Exercise: All of the data is to be restated word for word.

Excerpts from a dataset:

(** * Expense tracker (MERN): aggregation, balance and store handlers

    A shallow embedding of [backend/server.js] (the Express handlers and the
    MongoDB aggregation pipelines they run) and of the balance computation of
    the React [Dashboard] component.

    Conventions of the model.
    - A JavaScript [Number] that holds a year, a month or a day is an
      integer of [Z].  The handlers are modelled over amounts that are whole
      numbers, also of [Z]: what they check, store, delete and hand back
      does not depend on the arithmetic of the amounts.  The sums of amounts
      do: the [$sum] of the two pipelines and the [reduce] of the balance
      card are modelled again over documents whose amount is of any type,
      and at the binary64 doubles JavaScript and the store hold
      ([PrimFloat], the kernel's IEEE-754 doubles).
    - A [Date] is its time value: milliseconds since 1970-01-01T00:00:00Z.
      MongoDB's [$year], [$month] and [$dayOfMonth] read the UTC calendar
      fields of that instant; the browser's [getFullYear] and [getMonth] read
      the fields of the local time.
    - An [ObjectId] is its 96-bit value; the 24-digit hexadecimal text is
      parsed where the code receives an id as a string.
    - Every handler runs in a small state-and-exception monad over the two
      collections, and records each collection access in a log.  The
      exceptions are those Mongoose raises by itself (a failed cast, a
      failed validation, a duplicate key); a failure of the database
      server or of the network is outside the model. *)

From stdpp Require Import gmap strings list sorting pretty.
From Stdlib Require Import ZArith Lia Ascii Floats.

Open Scope Z_scope.

(** ** JavaScript built-ins used by the handlers *)

Module JS.

Definition is_digit (c : ascii) : bool :=
  let n := nat_of_ascii c in (48 <=? n)%nat && (n <=? 57)%nat.

Definition digit_value (c : ascii) : Z := Z.of_nat (nat_of_ascii c) - 48.

(** [/^\d{4}-\d{2}$/.test(s)]: without the [m] flag [$] matches at the end
    of the input only, and [\d] is [[0-9]]. *)
Definition month_pattern_test (s : string) : bool :=
  match s with
  | String y1 (String y2 (String y3 (String y4 (String h
      (String m1 (String m2 EmptyString)))))) =>
      is_digit y1 && is_digit y2 && is_digit y3 && is_digit y4
      && bool_decide (h = "-"%char)
      && is_digit m1 && is_digit m2
  | _ => false
  end.

(** [s.split(sep)] for a one-character separator: the pieces between the
    separators, empty pieces included. *)
Fixpoint split_from (sep : ascii) (cur : string) (s : string) : list string :=
  match s with
  | EmptyString => [String.rev cur]
  | String c s' =>
      if bool_decide (c = sep) then String.rev cur :: split_from sep EmptyString s'
      else split_from sep (String c cur) s'
  end.

Definition split (sep : ascii) (s : string) : list string :=
  split_from sep EmptyString s.

(** The leading run of decimal digits, folded into a number; [None] when
    there is none. *)
Fixpoint digits_prefix (acc : option Z) (s : string) : option Z :=
  match s with
  | String c s' =>
      if is_digit c
      then digits_prefix (Some (10 * default 0 acc + digit_value c)) s'
      else acc
  | EmptyString => acc
  end.

(** [parseInt(x)] in radix ten: an optional sign, then the longest prefix
    of decimal digits; [None] is [NaN], also for [undefined].  Leading
    white space and the [0x] prefix are not modelled: the handler calls
    [parseInt] on runs of digits only. *)
Definition parseInt (x : option string) : option Z :=
  match x with
  | None => None
  | Some (String "-" s) => Z.opp <$> digits_prefix None s
  | Some (String "+" s) => digits_prefix None s
  | Some s => digits_prefix None s
  end.

(** [String(n)] and template interpolation of an integer. *)
Definition Number_toString (n : Z) : string := pretty n.

Fixpoint repeat_char (n : nat) (c : ascii) : string :=
  match n with
  | O => EmptyString
  | S n' => String c (repeat_char n' c)
  end.

(** [s.padStart(n, c)] for a one-character filler. *)
Definition padStart (n : nat) (c : ascii) (s : string) : string :=
  repeat_char (n - String.length s) c +:+ s.

(** [s.startsWith(p)]. *)
Definition startsWith (p s : string) : bool := String.prefix p s.

End JS.

(** ** Calendar fields of a time value *)

Module Calendar.

Definition msPerDay : Z := 86400000.

(** Days since the epoch of the instant [t]. *)
Definition day_number (t : Z) : Z := t / msPerDay.

(** Proleptic Gregorian (year, month, day) of a day number, by 400-year
    eras starting on 1 March. *)
Definition civil_from_days (z0 : Z) : Z * Z * Z :=
  let z := z0 + 719468 in
  let era := z / 146097 in
  let doe := z mod 146097 in
  let yoe := (doe - doe / 1460 + doe / 36524 - doe / 146096) / 365 in
  let y := yoe + era * 400 in
  let doy := doe - (365 * yoe + yoe / 4 - yoe / 100) in
  let mp := (5 * doy + 2) / 153 in
  let d := doy - (153 * mp + 2) / 5 + 1 in
  let m := if mp <? 10 then mp + 3 else mp - 9 in
  (if m <=? 2 then y + 1 else y, m, d).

Answer space:
(** * Expense tracker (MERN): aggregation, balance and store handlers

    A shallow embedding of [backend/server.js] (the Express handlers and the
    MongoDB aggregation pipelines they run) and of the balance computation of
    the React [Dashboard] component.

    Conventions of the model.
    - A JavaScript [Number] that holds a year, a month or a day is an
      integer of [Z].  The handlers are modelled over amounts that are whole
      numbers, also of [Z]: what they check, store, delete and hand back
      does not depend on the arithmetic of the amounts.  The sums of amounts
      do: the [$sum] of the two pipelines and the [reduce] of the balance
      card are modelled again over documents whose amount is of any type,
      and at the binary64 doubles JavaScript and the store hold
      ([PrimFloat], the kernel's IEEE-754 doubles).
    - A [Date] is its time value: milliseconds since 1970-01-01T00:00:00Z.
      MongoDB's [$year], [$month] and [$dayOfMonth] read the UTC calendar
      fields of that instant; the browser's [getFullYear] and [getMonth] read
      the fields of the local time.
    - An [ObjectId] is its 96-bit value; the 24-digit hexadecimal text is
      parsed where the code receives an id as a string.
    - Every handler runs in a small state-and-exception monad over the two
      collections, and records each collection access in a log.  The
      exceptions are those Mongoose raises by itself (a failed cast, a
      failed validation, a duplicate key); a failure of the database
      server or of the network is outside the model. *)

From stdpp Require Import gmap strings list sorting pretty.
From Stdlib Require Import ZArith Lia Ascii Floats.

Open Scope Z_scope.

(** ** JavaScript built-ins used by the handlers *)

Module JS.

Definition is_digit (c : ascii) : bool :=
  let n := nat_of_ascii c in (48 <=? n)%nat && (n <=? 57)%nat.

Definition digit_value (c : ascii) : Z := Z.of_nat (nat_of_ascii c) - 48.

(** [/^\d{4}-\d{2}$/.test(s)]: without the [m] flag [$] matches at the end
    of the input only, and [\d] is [[0-9]]. *)
Definition month_pattern_test (s : string) : bool :=
  match s with
  | String y1 (String y2 (String y3 (String y4 (String h
      (String m1 (String m2 EmptyString)))))) =>
      is_digit y1 && is_digit y2 && is_digit y3 && is_digit y4
      && bool_decide (h = "-"%char)
      && is_digit m1 && is_digit m2
  | _ => false
  end.

(** [s.split(sep)] for a one-character separator: the pieces between the
    separators, empty pieces included. *)
Fixpoint split_from (sep : ascii) (cur : string) (s : string) : list string :=
  match s with
  | EmptyString => [String.rev cur]
  | String c s' =>
      if bool_decide (c = sep) then String.rev cur :: split_from sep EmptyString s'
      else split_from sep (String c cur) s'
  end.

Definition split (sep : ascii) (s : string) : list string :=
  split_from sep EmptyString s.

(** The leading run of decimal digits, folded into a number; [None] when
    there is none. *)
Fixpoint digits_prefix (acc : option Z) (s : string) : option Z :=
  match s with
  | String c s' =>
      if is_digit c
      then digits_prefix (Some (10 * default 0 acc + digit_value c)) s'
      else acc
  | EmptyString => acc
  end.

(** [parseInt(x)] in radix ten: an optional sign, then the longest prefix
    of decimal digits; [None] is [NaN], also for [undefined].  Leading
    white space and the [0x] prefix are not modelled: the handler calls
    [parseInt] on runs of digits only. *)
Definition parseInt (x : option string) : option Z :=
  match x with
  | None => None
  | Some (String "-" s) => Z.opp <$> digits_prefix None s
  | Some (String "+" s) => digits_prefix None s
  | Some s => digits_prefix None s
  end.

(** [String(n)] and template interpolation of an integer. *)
Definition Number_toString (n : Z) : string := pretty n.

Fixpoint repeat_char (n : nat) (c : ascii) : string :=
  match n with
  | O => EmptyString
  | S n' => String c (repeat_char n' c)
  end.

(** [s.padStart(n, c)] for a one-character filler. *)
Definition padStart (n : nat) (c : ascii) (s : string) : string :=
  repeat_char (n - String.length s) c +:+ s.

(** [s.startsWith(p)]. *)
Definition startsWith (p s : string) : bool := String.prefix p s.

End JS.

(** ** Calendar fields of a time value *)

Module Calendar.

Definition msPerDay : Z := 86400000.

(** Days since the epoch of the instant [t]. *)
Definition day_number (t : Z) : Z := t / msPerDay.

(** Proleptic Gregorian (year, month, day) of a day number, by 400-year
    eras starting on 1 March. *)
Definition civil_from_days (z0 : Z) : Z * Z * Z :=
  let z := z0 + 719468 in
  let era := z / 146097 in
  let doe := z mod 146097 in
  let yoe := (doe - doe / 1460 + doe / 36524 - doe / 146096) / 365 in
  let y := yoe + era * 400 in
  let doy := doe - (365 * yoe + yoe / 4 - yoe / 100) in
  let mp := (5 * doy + 2) / 153 in
  let d := doy - (153 * mp + 2) / 5 + 1 in
  let m := if mp <? 10 then mp + 3 else mp - 9 in
  (if m <=? 2 then y + 1 else y, m, d).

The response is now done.